**About this task:** From the entries below, return only the lines starting at the one that contains "commas_cons, <- app_assoc." and ending at the one that contains "Lemma parse_print d", exactly as they stand.

**Record set:**
Lemma pelements_print d depth l fuel rest :
  reads d depth → l ≠ [] → Forall (printable d) l →
  2 * length (commas (map print_value l) ++ "]"%char :: rest) + 2 ≤ fuel →
  pelements fuel depth (commas (map print_value l) ++ "]"%char :: rest) = Some (l, rest).
Proof.
  intros Hd Hl Hp. revert fuel. induction Hp as [|j l Hj Hp IH]; intros fuel; [done|].
  cbn [map]. rewrite commas_cons. destruct fuel as [|fuel]; [lia|]. intros Hf. cbn [pelements].
  destruct l as [|j2 l].
  - simpl in Hf. cbn [map]. rewrite Hd; [|done|listed|lia]. reflexivity.
  - cbn [map] in *. rewrite Hd; [|done|listed|lia].
    cbn [mbind option_bind]. rewrite next_plain by listed. cbn [mbind option_bind].
    rewrite bool_decide_true by done. rewrite IH; [done..|].
    rewrite !length_app in *. cbn [length] in *. rewrite !length_app in *. cbn [length] in *. lia.
Qed.

Lemma pmembers_print d depth ms fuel rest :
  reads d depth → ms ≠ [] → Forall (λ '(k, v), valid k ∧ printable d v) ms →
  let text := commas (map (λ '(k, v), print_str k ++ ":"%char :: print_value v) ms)
              ++ "}"%char :: rest in
  2 * length text + 2 ≤ fuel → pmembers fuel depth text = Some (ms, rest).
Proof.
  intros Hd Hl Hp. revert fuel. induction Hp as [|[k j] ms [Hk Hj] Hp IH]; intros fuel; [done|].
  cbv zeta. cbn [map]. rewrite commas_cons. destruct fuel as [|fuel]; [lia|].
  rewrite <- app_assoc. cbn [app].
  match goal with |- context [print_str k ++ ?r] =>
    destruct (scan_print_str k r Hk) as (t & Ht & Hscan) end.
  rewrite Ht. intros Hf. cbn [pmembers]. rewrite next_plain by listed.
  cbn [mbind option_bind]. rewrite bool_decide_true by done. rewrite Hscan.
  apply (f_equal length) in Ht. rewrite length_app in Ht.
  cbn [mbind option_bind]. rewrite next_plain by listed.
  cbn [mbind option_bind]. rewrite bool_decide_true by done.
  destruct ms as [|m2 ms].
  - cbn [map] in *. simpl in Hf, Ht. rewrite Hd; [|done|listed|lia]. reflexivity.
  - cbn [map] in *. cbn [length] in Hf, Ht. rewrite Hd; [|done|listed|lia].
    cbn [mbind option_bind]. rewrite next_plain by listed. cbn [mbind option_bind].
    rewrite bool_decide_true by done. rewrite IH; [done..|].
    rewrite !length_app in *. cbn [length] in *. rewrite !length_app in *. cbn [length] in *. lia.
Qed.

(** An array or an object that is not empty: what follows the bracket does not
    close it. *)
Lemma starts_elements d j l rest : printable d j →
  ∃ a r, commas (map print_value (j :: l)) ++ "]"%char :: rest = a :: r
         ∧ next (a :: r) = Some (a, r) ∧ a ≠ "]"%char.
Proof.
  intros Hj. cbn [map]. rewrite commas_cons.
  match goal with |- context [print_value j ++ ?r] => pose proof (starts_print d j r Hj) as Hs end.
  destruct (print_value j ++ _) as [|a r]; [done|]. destruct Hs. by exists a, r.
Qed.

Lemma reads_all d depth : (N.of_nat d + depth <= max_depth)%N → reads d depth.
Proof.
  revert depth; induction d as [|d IH]; intros depth Hd j fuel rest Hj Hr Hf;
    (destruct fuel as [|fuel]; [lia|]).
  all: destruct j as [|[]|n|s|l|ms]; simpl in Hj; try done;
    try (destruct Hj as [z ->]; by apply pvalue_number, ends_value_number).
  1, 2: destruct (scan_print_str s rest Hj) as (t & Ht & Hs); cbn [print_value]; rewrite Ht;
    cbn [pvalue]; rewrite next_plain by listed; cbn [mbind option_bind];
    rewrite !bool_decide_false by done; rewrite bool_decide_true by done; by rewrite Hs.
  - assert ((depth <? max_depth)%N = true) as Hdep by (apply N.ltb_lt; lia).
    cbn [print_value app] in *. rewrite <- app_assoc in *. cbn [pvalue app] in *.
    change (next ("["%char :: ?r)) with (Some ("["%char, r)). cbn [mbind option_bind].
    rewrite bool_decide_false by done. rewrite bool_decide_true by done. rewrite Hdep.
    destruct l as [|j l]; [reflexivity|].
    pose proof Hj as [Hj1 _]%Forall_cons. destruct (starts_elements d j l rest Hj1) as (a & r & E & Hn & Ha).
    rewrite E at 1. rewrite Hn. cbn [mbind option_bind]. rewrite bool_decide_false by done.
    rewrite (pelements_print d); [done|apply IH; lia|done|done|]. cbn [length] in Hf. lia.
  - assert ((depth <? max_depth)%N = true) as Hdep by (apply N.ltb_lt; lia).
    cbn [print_value app] in *. rewrite <- app_assoc in *. cbn [pvalue app] in *.
    change (next ("{"%char :: ?r)) with (Some ("{"%char, r)). cbn [mbind option_bind].
    rewrite bool_decide_true by done. rewrite Hdep.
    destruct ms as [|[k j] ms]; [reflexivity|].
    assert (∃ r, commas (map (λ '(k, v), print_str k ++ ":"%char :: print_value v) ((k, j) :: ms))
                 ++ "}"%char :: rest = "034"%char :: r) as [r E].
    { cbn [map]. rewrite commas_cons, <- app_assoc. by eexists. }
    rewrite E at 1. rewrite next_plain by listed. cbn [mbind option_bind].
    rewrite bool_decide_false by done.
    rewrite (pmembers_print d); [done|apply IH; lia|done|done|]. cbn [length] in Hf. lia.
Qed.

(** What is written is read back. *)
Lemma parse_print d j :
  printable d j → (N.of_nat d <= max_depth)%N → parse (print j) = Some j.
Proof.
  intros Hj Hd. unfold parse, parse_with, print. rewrite bytes_of_bytes.
  pose proof (reads_all d 0 ltac:(lia) j) as Hr.
  specialize (Hr (2 * String.length (of_bytes (print_value j)) + 2) [] Hj I).
  rewrite app_nil_r in Hr. rewrite Hr; [done|].
  assert (String.length (of_bytes (print_value j)) = length (print_value j)) as ->; [|lia].
  clear. induction (print_value j) as [|a l IH]; simpl; [done | by rewrite IH].
Qed.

**Reply:**
    { cbn [map]. rewrite commas_cons, <- app_assoc. by eexists. }
    rewrite E at 1. rewrite next_plain by listed. cbn [mbind option_bind].
    rewrite bool_decide_false by done.
    rewrite (pmembers_print d); [done|apply IH; lia|done|done|]. cbn [length] in Hf. lia.
Qed.

(** What is written is read back. *)
Lemma parse_print d j :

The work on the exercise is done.